THE INPUT ::
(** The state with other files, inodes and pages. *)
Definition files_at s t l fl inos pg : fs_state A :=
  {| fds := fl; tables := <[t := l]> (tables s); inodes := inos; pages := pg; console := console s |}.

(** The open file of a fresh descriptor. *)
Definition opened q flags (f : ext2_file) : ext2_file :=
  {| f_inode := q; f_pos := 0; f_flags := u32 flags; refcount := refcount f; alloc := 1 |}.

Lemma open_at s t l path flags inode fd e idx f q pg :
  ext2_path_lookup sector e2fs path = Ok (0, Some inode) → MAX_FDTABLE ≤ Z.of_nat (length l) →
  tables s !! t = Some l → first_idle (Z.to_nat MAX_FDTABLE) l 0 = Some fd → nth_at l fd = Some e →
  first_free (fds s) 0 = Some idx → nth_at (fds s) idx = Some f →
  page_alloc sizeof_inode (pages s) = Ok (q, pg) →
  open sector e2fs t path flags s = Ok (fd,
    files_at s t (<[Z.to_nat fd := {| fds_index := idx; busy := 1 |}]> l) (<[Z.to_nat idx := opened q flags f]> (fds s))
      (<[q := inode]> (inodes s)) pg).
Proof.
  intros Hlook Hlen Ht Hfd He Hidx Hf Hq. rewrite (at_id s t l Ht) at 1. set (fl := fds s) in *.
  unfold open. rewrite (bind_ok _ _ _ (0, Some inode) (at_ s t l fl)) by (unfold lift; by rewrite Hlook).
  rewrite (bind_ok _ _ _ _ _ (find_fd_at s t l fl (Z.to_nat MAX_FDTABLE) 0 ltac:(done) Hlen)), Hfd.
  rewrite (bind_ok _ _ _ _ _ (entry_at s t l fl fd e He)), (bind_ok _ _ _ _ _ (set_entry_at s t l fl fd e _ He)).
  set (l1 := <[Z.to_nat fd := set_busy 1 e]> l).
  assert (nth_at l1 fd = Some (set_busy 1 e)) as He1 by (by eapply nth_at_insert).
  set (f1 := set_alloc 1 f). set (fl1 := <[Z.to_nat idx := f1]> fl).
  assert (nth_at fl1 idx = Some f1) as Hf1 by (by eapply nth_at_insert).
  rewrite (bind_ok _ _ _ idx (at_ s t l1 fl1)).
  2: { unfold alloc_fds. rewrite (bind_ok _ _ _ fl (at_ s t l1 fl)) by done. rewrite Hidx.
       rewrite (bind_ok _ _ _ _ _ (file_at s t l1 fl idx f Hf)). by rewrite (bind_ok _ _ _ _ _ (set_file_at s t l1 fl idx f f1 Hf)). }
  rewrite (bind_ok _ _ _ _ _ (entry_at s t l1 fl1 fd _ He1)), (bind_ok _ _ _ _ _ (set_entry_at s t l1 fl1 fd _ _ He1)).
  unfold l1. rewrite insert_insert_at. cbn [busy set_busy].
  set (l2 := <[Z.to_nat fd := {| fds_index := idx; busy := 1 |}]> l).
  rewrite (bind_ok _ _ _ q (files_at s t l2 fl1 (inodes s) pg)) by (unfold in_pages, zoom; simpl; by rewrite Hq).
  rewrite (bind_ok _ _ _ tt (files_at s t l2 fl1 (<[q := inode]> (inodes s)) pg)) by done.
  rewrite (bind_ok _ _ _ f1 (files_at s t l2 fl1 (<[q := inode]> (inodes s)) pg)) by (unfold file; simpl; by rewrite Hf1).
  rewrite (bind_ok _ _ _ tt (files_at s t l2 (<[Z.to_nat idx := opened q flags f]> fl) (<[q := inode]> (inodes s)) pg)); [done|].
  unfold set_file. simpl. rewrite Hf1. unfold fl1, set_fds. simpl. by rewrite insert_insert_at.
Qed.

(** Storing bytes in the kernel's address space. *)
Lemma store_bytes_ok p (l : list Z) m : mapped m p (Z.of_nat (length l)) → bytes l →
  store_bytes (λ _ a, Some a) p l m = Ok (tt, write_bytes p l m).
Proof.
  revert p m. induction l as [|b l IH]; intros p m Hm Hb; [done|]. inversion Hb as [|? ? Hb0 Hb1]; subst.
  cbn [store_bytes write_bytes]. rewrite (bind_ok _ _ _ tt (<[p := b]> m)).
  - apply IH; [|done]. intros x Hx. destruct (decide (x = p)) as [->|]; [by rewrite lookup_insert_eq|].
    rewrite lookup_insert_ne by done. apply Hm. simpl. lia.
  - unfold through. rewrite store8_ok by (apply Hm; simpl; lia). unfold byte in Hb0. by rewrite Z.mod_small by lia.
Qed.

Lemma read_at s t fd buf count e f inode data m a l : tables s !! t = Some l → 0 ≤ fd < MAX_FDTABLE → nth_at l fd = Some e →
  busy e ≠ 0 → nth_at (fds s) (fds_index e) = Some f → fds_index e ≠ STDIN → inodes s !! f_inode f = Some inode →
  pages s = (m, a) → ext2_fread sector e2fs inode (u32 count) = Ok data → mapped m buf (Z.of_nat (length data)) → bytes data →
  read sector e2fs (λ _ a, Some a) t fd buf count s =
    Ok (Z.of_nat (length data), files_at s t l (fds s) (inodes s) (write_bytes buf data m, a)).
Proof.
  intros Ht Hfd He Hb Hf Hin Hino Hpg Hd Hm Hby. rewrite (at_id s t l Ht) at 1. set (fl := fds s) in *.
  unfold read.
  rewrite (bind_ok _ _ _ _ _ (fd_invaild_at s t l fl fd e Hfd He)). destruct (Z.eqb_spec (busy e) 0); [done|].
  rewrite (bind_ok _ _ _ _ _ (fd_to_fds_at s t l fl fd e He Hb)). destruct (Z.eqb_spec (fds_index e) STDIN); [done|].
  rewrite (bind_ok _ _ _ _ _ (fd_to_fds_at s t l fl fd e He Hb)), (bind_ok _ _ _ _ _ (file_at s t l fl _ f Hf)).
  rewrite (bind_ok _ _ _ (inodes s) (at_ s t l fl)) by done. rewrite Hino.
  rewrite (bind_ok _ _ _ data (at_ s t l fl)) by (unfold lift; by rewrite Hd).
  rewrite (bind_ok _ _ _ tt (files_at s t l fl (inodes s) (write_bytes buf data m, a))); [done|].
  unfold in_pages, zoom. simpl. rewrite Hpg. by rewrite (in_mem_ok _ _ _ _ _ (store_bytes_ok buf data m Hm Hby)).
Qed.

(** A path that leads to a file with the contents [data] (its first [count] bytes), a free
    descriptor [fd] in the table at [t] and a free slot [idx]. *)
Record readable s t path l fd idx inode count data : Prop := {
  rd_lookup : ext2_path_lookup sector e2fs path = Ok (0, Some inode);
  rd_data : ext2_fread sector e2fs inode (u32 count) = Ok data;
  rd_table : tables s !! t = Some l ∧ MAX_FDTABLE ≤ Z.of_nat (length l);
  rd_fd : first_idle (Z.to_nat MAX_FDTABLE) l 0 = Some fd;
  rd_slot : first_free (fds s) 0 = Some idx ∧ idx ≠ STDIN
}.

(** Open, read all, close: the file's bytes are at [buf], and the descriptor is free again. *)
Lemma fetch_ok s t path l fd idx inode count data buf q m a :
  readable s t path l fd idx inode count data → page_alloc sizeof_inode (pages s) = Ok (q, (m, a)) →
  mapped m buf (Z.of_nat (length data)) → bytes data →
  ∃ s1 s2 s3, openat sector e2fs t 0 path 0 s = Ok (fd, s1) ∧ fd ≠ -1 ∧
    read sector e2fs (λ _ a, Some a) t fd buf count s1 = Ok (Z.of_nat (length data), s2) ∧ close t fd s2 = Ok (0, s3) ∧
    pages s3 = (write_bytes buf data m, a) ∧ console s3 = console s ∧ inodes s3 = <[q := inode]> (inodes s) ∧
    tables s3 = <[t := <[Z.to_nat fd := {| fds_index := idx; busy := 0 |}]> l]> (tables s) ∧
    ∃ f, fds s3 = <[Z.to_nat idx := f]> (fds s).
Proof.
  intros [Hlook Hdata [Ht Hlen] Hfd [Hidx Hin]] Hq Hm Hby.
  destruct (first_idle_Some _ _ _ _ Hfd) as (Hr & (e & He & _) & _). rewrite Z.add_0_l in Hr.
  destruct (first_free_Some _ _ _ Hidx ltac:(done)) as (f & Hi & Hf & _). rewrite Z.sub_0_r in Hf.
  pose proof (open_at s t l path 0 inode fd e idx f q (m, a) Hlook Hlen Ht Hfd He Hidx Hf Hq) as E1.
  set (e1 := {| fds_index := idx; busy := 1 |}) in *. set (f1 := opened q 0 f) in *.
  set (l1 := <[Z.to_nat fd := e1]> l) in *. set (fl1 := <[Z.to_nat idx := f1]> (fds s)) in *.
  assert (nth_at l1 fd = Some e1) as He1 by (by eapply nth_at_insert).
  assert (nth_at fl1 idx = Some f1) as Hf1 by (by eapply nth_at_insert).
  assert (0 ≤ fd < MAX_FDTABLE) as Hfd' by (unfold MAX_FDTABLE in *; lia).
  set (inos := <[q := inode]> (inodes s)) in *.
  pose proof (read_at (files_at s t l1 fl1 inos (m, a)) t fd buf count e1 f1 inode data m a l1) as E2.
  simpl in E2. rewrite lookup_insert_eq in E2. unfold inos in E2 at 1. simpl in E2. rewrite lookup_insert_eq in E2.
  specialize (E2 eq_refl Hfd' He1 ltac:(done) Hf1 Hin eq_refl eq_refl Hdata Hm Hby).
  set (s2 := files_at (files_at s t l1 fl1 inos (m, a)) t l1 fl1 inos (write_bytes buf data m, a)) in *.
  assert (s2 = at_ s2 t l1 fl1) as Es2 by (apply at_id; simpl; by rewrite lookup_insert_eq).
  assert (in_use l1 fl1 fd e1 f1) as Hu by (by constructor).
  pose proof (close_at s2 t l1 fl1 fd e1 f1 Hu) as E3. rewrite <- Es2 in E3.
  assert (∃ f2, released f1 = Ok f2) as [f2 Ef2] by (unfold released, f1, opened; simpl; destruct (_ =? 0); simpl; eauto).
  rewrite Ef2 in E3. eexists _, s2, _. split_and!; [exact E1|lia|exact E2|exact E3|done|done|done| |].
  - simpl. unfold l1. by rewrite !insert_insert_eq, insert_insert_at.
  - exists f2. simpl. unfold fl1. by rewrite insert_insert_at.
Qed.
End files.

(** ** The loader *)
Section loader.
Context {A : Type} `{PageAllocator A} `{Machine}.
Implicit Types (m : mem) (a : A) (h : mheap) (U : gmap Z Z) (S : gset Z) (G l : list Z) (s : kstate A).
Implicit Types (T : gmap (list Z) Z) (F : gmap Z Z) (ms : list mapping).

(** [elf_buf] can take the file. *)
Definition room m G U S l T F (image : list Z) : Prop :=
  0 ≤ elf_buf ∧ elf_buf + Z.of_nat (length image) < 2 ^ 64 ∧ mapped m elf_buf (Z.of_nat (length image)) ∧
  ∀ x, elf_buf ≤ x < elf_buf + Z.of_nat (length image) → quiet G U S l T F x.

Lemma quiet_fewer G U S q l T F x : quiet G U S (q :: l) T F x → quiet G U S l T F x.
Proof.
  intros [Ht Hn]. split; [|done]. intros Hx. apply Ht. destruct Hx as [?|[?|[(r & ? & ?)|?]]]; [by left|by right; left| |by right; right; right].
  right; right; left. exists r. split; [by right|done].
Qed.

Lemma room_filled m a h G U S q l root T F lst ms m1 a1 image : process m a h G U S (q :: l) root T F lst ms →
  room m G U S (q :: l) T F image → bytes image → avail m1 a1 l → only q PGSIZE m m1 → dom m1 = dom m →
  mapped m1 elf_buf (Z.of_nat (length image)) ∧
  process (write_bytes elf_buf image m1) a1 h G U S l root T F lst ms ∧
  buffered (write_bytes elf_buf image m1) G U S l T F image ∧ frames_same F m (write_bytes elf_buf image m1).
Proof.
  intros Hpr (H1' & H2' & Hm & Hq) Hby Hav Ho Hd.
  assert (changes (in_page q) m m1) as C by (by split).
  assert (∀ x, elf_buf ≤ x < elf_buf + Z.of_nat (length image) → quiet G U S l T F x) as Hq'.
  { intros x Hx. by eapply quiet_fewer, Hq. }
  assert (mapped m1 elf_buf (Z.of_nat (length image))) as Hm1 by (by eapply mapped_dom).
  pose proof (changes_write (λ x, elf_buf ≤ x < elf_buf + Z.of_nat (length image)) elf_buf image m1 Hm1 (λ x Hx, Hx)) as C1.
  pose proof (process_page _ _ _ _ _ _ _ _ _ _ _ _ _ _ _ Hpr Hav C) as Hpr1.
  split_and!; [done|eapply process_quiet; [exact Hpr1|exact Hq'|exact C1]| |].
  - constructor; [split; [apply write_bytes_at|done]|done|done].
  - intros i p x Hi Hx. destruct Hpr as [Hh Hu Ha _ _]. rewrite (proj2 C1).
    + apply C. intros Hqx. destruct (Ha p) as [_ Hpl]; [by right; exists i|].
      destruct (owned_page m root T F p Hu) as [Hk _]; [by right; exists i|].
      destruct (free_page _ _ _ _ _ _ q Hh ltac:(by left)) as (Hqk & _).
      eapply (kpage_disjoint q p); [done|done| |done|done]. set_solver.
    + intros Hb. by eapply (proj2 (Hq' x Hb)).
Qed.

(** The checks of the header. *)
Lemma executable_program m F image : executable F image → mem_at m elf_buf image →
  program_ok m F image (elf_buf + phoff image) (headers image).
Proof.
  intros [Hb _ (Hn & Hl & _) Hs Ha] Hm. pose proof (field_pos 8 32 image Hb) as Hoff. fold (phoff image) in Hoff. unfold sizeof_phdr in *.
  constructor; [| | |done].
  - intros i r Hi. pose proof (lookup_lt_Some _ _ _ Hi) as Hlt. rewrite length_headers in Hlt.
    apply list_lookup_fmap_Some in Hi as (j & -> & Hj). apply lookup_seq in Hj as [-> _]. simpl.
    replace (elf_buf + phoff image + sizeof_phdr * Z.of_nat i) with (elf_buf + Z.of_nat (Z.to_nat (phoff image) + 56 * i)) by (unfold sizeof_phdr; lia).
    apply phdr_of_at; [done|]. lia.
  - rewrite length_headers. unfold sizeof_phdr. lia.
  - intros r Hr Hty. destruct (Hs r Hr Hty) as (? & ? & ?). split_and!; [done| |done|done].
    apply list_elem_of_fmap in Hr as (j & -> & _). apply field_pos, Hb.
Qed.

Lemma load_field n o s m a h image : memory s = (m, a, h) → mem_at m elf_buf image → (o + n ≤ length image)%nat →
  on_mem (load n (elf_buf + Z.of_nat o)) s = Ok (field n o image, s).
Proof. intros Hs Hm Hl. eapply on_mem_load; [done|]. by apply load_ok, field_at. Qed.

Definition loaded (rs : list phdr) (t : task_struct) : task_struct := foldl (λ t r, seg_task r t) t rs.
* * *
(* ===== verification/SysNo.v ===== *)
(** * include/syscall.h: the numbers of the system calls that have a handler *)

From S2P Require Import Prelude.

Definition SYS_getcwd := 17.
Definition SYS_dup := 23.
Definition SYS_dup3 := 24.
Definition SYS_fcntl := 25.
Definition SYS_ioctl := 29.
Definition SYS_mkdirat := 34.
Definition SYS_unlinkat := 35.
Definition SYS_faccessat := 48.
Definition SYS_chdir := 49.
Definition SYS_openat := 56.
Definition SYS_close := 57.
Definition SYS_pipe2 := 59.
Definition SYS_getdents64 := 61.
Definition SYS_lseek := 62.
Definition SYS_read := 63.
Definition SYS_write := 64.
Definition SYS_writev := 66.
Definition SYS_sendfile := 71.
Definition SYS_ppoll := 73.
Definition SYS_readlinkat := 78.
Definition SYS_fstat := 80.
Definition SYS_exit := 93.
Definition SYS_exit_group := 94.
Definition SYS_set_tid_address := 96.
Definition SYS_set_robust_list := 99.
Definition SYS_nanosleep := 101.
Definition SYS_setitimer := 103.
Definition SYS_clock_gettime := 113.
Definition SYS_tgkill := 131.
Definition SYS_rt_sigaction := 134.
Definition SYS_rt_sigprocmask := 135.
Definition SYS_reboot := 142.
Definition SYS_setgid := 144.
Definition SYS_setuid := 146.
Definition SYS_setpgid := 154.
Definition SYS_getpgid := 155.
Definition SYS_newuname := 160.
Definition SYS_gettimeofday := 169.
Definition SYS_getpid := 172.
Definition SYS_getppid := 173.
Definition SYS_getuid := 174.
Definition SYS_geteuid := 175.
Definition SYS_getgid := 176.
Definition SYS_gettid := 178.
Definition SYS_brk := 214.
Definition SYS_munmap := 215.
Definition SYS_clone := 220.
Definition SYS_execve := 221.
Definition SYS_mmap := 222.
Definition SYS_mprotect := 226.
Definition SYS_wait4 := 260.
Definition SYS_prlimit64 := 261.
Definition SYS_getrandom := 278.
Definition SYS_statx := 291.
--
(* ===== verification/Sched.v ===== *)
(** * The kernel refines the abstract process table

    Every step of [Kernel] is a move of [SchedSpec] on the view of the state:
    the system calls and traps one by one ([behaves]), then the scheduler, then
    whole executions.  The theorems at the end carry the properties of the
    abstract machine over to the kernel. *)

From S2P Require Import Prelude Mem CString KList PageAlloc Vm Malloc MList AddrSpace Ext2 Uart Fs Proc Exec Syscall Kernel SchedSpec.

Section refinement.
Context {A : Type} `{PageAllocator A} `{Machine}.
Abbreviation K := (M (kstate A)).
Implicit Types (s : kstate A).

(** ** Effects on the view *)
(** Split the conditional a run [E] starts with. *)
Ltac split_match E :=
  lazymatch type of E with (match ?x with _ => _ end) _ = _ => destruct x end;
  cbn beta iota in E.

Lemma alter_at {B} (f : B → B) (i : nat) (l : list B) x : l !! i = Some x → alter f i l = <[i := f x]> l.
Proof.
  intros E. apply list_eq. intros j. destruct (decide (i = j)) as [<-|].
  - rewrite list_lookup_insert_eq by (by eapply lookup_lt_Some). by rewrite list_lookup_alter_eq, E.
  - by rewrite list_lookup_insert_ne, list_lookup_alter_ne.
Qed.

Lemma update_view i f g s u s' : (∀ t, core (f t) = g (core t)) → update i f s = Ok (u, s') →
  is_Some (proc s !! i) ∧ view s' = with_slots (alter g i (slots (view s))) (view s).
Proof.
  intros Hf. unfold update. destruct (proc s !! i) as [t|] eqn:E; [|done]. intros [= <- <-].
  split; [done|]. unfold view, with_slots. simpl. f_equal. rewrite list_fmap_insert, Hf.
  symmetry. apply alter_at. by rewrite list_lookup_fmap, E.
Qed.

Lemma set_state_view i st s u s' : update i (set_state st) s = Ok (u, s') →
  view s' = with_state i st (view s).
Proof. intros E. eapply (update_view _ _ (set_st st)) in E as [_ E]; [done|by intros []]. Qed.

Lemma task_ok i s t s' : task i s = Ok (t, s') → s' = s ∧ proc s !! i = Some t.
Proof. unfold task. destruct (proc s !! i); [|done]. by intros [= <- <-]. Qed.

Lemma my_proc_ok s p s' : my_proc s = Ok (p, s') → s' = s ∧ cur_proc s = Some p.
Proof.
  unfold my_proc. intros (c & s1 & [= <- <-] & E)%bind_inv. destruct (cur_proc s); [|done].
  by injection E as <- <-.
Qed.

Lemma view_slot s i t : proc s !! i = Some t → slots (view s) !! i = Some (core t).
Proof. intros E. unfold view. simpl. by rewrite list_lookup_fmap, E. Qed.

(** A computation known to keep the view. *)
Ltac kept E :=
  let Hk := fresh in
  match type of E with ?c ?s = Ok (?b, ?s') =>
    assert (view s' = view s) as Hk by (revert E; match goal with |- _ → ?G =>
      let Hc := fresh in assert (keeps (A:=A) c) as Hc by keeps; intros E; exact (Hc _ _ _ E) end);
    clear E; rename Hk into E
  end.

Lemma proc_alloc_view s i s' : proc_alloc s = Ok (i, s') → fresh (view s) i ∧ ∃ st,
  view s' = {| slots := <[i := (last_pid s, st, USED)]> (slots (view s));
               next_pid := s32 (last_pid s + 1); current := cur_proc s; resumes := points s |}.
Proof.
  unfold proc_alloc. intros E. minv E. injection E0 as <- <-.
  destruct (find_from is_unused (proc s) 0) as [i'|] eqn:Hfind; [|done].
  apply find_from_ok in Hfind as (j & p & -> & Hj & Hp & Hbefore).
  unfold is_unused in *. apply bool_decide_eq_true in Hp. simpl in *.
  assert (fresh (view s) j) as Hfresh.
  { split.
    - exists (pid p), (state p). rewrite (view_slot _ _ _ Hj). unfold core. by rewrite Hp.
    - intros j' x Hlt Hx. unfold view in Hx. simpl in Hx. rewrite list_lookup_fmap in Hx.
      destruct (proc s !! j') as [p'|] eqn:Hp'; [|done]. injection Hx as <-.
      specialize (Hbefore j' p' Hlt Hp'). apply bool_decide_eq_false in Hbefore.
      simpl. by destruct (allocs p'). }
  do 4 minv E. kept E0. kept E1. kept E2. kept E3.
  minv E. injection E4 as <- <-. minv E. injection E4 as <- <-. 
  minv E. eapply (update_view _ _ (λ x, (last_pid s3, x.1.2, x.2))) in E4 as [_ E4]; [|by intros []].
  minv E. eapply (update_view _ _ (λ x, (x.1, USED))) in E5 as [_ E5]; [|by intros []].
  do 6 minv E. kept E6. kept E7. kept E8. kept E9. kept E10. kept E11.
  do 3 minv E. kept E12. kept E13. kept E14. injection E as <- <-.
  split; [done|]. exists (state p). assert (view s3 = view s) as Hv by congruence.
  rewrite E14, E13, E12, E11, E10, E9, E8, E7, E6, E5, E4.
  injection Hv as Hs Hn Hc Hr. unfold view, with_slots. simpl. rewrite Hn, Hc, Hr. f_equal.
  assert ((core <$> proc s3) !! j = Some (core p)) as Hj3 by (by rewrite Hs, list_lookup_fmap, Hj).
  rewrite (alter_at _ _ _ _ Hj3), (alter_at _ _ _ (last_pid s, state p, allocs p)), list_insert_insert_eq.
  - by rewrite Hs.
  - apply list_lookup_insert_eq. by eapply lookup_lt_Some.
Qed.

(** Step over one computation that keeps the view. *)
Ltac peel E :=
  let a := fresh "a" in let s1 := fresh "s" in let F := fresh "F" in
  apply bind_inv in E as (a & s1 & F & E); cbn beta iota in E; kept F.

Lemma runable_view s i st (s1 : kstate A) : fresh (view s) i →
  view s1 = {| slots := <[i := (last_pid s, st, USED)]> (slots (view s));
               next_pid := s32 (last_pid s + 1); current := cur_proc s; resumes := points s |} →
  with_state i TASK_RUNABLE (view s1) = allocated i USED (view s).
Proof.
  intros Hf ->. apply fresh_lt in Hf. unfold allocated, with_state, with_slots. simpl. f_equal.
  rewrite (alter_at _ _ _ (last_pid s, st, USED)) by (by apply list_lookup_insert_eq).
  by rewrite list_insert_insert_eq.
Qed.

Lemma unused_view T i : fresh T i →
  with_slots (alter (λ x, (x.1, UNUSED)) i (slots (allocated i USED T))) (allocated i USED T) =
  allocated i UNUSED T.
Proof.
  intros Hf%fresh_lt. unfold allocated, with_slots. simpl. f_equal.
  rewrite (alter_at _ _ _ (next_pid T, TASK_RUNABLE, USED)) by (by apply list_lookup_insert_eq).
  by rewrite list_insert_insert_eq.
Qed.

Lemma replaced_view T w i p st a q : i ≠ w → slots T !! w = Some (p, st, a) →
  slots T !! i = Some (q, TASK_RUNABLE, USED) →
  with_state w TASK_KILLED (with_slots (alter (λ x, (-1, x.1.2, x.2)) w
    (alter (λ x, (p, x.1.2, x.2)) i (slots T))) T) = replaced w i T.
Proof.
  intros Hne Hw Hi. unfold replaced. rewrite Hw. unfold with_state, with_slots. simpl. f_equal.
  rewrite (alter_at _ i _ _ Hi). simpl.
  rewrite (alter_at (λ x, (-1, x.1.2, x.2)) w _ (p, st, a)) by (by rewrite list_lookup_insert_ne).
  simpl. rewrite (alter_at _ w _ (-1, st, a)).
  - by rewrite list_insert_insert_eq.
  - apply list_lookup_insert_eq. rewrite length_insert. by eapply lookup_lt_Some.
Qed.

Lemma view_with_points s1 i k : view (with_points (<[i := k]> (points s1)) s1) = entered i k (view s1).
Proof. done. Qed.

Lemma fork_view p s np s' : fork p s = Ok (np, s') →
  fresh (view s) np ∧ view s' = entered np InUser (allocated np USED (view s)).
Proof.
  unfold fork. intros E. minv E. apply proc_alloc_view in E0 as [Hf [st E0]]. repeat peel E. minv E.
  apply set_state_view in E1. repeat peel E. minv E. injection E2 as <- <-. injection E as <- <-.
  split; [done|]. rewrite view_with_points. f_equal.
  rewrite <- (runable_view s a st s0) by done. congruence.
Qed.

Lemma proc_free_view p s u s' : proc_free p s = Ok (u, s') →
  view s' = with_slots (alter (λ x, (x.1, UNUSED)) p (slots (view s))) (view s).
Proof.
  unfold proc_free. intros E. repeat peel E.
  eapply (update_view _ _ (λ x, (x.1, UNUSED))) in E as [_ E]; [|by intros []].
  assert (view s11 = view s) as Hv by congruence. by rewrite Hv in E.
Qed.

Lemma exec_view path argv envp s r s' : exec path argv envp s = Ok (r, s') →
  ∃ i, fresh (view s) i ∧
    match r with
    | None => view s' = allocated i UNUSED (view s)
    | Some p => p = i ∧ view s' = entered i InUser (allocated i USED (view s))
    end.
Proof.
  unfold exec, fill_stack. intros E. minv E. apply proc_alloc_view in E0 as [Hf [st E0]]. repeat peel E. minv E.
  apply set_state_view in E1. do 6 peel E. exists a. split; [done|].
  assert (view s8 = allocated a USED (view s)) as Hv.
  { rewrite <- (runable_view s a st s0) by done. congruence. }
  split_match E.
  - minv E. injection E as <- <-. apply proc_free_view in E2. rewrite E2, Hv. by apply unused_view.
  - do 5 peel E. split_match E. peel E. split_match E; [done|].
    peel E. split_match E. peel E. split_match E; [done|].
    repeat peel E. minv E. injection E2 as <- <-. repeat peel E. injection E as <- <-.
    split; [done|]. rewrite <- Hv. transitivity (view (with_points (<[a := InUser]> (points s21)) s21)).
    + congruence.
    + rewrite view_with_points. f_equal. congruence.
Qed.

EXERCISE :: Look above for the line holding "files_at s t (<[Z.to_nat" and the line holding "unfold open. rewrite", then output exactly those two lines and every line between them, nothing more.

RESPONSE ::
    files_at s t (<[Z.to_nat fd := {| fds_index := idx; busy := 1 |}]> l) (<[Z.to_nat idx := opened q flags f]> (fds s))
      (<[q := inode]> (inodes s)) pg).
Proof.
  intros Hlook Hlen Ht Hfd He Hidx Hf Hq. rewrite (at_id s t l Ht) at 1. set (fl := fds s) in *.
  unfold open. rewrite (bind_ok _ _ _ (0, Some inode) (at_ s t l fl)) by (unfold lift; by rewrite Hlook).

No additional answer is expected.